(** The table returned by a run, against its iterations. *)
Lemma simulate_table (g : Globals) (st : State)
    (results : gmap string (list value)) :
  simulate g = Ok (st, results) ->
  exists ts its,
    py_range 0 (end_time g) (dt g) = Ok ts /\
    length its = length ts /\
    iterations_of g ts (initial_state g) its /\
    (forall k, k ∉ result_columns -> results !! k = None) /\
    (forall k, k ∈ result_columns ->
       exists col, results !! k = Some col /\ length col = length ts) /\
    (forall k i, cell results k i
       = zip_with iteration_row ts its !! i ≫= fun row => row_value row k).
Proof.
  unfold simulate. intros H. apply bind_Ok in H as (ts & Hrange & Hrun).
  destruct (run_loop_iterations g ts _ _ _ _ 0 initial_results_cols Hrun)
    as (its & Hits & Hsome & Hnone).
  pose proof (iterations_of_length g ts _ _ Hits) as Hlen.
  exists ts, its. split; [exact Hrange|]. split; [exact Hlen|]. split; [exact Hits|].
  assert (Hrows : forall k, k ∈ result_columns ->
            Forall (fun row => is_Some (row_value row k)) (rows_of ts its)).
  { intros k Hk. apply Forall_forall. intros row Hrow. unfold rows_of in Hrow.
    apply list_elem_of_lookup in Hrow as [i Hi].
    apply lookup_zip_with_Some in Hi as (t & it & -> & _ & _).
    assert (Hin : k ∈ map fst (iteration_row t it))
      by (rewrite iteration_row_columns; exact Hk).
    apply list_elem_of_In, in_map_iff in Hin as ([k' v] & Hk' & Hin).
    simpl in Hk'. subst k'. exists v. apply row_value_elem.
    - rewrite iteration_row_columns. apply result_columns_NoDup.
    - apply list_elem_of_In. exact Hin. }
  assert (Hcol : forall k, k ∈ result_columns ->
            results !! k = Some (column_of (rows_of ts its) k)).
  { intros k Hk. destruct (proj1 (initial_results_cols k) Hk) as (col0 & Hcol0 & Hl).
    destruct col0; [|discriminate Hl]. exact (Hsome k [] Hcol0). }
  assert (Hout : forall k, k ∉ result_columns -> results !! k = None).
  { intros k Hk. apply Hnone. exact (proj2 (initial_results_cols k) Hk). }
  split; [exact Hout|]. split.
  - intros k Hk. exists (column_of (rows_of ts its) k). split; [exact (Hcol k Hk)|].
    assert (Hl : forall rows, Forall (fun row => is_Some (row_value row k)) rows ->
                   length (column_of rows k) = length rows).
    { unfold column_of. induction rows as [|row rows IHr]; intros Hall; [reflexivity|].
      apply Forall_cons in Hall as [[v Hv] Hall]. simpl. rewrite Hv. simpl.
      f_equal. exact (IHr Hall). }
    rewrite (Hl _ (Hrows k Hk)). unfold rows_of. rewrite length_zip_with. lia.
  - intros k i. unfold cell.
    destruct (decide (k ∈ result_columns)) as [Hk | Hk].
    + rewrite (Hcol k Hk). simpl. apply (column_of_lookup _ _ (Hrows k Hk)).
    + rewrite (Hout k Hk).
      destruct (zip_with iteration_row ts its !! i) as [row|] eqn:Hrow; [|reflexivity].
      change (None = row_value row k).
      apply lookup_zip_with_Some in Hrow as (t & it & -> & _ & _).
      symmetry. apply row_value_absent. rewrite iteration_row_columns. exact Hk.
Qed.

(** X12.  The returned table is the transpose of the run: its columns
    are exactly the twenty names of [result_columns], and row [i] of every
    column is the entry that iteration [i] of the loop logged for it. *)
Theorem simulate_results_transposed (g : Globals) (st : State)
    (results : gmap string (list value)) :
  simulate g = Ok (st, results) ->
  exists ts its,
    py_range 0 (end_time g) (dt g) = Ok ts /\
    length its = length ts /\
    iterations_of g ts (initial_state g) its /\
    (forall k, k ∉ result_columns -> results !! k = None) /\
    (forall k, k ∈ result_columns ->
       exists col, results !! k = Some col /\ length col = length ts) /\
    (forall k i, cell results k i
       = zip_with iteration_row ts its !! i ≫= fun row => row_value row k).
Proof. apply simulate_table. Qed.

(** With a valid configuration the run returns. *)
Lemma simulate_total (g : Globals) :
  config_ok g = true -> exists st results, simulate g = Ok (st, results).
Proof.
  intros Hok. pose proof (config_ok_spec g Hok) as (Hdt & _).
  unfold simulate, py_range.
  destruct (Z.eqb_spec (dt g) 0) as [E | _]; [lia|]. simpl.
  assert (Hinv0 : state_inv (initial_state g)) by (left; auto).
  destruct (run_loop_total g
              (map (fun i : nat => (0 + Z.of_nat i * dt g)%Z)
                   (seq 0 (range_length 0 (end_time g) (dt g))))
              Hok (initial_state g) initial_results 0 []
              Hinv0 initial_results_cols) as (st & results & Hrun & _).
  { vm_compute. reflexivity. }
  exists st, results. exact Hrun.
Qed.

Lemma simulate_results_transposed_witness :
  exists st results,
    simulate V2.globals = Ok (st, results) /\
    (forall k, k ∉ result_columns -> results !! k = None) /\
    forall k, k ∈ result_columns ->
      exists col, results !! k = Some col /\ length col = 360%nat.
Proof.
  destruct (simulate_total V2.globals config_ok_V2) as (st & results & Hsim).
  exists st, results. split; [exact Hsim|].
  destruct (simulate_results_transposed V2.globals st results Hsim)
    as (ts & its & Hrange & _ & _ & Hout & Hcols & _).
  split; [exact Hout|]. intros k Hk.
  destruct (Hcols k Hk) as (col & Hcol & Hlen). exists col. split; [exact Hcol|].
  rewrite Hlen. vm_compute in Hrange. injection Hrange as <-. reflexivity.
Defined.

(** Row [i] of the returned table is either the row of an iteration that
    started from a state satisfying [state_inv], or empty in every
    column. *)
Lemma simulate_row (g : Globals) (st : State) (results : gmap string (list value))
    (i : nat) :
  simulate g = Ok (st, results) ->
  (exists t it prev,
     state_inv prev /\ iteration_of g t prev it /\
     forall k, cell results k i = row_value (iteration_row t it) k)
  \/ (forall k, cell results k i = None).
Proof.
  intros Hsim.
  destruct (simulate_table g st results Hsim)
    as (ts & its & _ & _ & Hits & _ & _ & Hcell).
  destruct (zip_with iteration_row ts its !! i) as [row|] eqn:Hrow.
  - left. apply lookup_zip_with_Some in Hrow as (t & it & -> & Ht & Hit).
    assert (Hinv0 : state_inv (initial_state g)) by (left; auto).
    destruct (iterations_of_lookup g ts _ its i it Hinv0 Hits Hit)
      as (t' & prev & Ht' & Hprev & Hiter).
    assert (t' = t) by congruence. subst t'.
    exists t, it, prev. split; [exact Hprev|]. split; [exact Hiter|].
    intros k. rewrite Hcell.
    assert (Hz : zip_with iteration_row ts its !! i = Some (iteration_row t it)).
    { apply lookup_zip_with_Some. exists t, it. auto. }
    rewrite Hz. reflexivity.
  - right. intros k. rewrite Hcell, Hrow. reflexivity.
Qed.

...

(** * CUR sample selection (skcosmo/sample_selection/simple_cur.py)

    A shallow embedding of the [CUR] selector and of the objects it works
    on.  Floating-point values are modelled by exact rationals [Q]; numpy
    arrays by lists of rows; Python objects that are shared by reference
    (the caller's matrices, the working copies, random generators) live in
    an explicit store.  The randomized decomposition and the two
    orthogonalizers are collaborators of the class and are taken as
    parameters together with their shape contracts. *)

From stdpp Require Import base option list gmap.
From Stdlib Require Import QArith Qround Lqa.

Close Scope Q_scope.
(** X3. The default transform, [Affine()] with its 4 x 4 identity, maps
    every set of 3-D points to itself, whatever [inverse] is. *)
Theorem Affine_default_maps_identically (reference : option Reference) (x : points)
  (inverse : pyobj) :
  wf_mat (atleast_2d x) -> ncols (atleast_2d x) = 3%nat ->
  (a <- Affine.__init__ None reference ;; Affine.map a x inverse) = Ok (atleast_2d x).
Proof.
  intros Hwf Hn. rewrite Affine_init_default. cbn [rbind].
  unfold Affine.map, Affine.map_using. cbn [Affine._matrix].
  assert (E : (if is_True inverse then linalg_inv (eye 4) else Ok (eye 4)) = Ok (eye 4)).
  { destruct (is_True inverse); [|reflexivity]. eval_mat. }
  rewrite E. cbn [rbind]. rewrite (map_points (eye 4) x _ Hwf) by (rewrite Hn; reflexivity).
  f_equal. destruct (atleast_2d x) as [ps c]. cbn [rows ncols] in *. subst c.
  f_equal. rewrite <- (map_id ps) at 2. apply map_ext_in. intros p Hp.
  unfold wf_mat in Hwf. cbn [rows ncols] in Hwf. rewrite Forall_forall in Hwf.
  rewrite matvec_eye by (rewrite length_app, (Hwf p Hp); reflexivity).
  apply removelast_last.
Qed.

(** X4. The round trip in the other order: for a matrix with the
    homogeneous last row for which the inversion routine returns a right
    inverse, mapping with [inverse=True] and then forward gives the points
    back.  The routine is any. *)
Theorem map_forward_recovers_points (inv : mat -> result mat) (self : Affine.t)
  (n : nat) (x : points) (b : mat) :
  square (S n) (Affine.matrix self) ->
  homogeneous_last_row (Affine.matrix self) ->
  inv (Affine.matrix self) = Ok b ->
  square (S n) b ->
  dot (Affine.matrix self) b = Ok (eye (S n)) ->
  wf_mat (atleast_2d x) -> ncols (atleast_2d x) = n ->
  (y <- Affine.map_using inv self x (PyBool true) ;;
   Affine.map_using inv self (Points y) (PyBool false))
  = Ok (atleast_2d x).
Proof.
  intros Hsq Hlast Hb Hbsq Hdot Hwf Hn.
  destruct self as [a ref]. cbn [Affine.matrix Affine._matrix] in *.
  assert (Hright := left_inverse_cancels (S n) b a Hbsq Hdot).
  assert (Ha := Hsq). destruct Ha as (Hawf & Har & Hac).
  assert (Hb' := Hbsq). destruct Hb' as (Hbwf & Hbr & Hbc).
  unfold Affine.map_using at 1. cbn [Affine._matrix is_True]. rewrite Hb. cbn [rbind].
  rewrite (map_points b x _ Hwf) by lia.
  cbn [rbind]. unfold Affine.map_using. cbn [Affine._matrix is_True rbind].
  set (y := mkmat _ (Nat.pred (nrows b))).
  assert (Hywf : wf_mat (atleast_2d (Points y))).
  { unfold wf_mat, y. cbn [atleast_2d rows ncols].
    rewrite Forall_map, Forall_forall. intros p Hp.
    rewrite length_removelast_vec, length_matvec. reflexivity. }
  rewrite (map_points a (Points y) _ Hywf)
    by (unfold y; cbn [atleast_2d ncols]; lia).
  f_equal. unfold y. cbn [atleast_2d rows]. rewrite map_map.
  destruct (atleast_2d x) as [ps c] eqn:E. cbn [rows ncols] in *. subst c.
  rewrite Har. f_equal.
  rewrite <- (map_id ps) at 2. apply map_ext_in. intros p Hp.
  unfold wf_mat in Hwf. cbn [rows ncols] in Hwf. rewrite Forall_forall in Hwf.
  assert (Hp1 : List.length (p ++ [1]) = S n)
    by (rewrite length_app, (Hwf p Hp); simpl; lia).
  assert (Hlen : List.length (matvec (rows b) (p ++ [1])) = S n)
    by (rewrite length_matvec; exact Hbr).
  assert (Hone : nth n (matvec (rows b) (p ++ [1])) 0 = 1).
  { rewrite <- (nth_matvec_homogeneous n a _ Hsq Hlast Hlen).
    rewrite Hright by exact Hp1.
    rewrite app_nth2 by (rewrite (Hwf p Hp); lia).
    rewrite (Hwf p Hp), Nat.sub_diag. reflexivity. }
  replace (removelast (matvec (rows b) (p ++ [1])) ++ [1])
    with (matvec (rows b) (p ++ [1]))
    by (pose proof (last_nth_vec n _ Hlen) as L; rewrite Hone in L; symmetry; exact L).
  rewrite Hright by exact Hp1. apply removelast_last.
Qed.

...

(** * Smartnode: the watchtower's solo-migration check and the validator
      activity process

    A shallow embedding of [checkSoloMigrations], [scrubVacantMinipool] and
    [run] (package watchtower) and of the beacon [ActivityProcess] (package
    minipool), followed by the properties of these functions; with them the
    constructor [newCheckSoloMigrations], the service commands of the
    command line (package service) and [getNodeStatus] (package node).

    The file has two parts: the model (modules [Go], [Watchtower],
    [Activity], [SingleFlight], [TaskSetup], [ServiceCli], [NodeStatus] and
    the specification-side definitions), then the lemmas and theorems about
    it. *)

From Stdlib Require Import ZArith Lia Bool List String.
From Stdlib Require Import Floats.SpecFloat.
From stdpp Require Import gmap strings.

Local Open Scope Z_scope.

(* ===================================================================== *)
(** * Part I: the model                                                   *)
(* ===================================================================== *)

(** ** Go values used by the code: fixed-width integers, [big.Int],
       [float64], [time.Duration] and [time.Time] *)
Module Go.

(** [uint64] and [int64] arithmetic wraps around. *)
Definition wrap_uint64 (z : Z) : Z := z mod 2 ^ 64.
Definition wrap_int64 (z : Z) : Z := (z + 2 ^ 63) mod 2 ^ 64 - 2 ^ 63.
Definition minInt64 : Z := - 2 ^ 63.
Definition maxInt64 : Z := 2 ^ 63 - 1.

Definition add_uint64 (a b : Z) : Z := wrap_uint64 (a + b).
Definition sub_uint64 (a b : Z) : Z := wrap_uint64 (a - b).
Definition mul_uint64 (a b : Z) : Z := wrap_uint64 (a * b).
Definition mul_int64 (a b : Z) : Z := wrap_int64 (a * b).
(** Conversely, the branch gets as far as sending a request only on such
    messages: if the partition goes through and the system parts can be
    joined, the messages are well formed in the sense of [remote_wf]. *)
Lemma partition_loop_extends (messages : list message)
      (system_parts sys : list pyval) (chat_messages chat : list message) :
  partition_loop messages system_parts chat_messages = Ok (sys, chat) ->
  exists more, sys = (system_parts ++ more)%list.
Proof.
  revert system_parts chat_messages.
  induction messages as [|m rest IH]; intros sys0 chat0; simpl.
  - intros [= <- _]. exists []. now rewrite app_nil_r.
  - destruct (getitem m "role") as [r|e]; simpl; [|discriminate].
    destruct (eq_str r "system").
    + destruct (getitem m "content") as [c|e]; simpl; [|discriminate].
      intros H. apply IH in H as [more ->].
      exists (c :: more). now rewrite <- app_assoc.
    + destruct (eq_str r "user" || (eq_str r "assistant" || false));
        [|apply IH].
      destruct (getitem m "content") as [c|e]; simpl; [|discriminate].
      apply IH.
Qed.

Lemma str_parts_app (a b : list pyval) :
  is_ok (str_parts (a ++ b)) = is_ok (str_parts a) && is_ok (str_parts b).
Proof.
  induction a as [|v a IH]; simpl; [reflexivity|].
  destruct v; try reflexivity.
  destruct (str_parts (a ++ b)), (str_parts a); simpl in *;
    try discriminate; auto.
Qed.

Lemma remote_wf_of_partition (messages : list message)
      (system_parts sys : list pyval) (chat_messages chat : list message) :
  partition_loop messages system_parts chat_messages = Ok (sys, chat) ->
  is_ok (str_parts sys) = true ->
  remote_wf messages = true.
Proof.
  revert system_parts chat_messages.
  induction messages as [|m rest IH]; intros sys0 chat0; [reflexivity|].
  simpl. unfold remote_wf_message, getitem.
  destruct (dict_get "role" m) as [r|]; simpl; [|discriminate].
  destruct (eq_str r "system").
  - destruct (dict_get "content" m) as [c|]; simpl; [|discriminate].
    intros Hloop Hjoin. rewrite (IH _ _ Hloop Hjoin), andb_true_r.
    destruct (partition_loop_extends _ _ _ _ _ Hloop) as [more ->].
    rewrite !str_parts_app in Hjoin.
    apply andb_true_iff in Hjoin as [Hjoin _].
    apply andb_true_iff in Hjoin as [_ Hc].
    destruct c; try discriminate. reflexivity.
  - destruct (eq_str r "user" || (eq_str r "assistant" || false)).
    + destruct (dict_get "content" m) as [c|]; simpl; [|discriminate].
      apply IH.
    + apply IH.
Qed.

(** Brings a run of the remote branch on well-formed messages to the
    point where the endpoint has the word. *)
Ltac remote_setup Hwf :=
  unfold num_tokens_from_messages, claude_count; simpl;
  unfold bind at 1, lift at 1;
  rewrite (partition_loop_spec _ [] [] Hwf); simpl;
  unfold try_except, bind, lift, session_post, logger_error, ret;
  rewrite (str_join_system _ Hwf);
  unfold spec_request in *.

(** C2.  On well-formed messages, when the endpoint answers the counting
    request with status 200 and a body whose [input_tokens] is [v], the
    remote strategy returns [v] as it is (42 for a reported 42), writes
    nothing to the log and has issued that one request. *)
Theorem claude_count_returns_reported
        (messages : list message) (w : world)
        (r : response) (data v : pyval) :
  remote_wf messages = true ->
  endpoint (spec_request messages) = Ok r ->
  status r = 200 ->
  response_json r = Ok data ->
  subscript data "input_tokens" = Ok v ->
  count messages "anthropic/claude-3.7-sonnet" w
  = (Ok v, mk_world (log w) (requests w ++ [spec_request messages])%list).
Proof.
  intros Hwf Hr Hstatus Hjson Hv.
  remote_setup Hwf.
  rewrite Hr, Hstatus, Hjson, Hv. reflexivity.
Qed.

EXERCISE DESCRIPTION →
Scan the material line by line and report each one that contains "routine".

EXERCISE RESPONSE →
    homogeneous last row for which the inversion routine returns a right
    back.  The routine is any. *)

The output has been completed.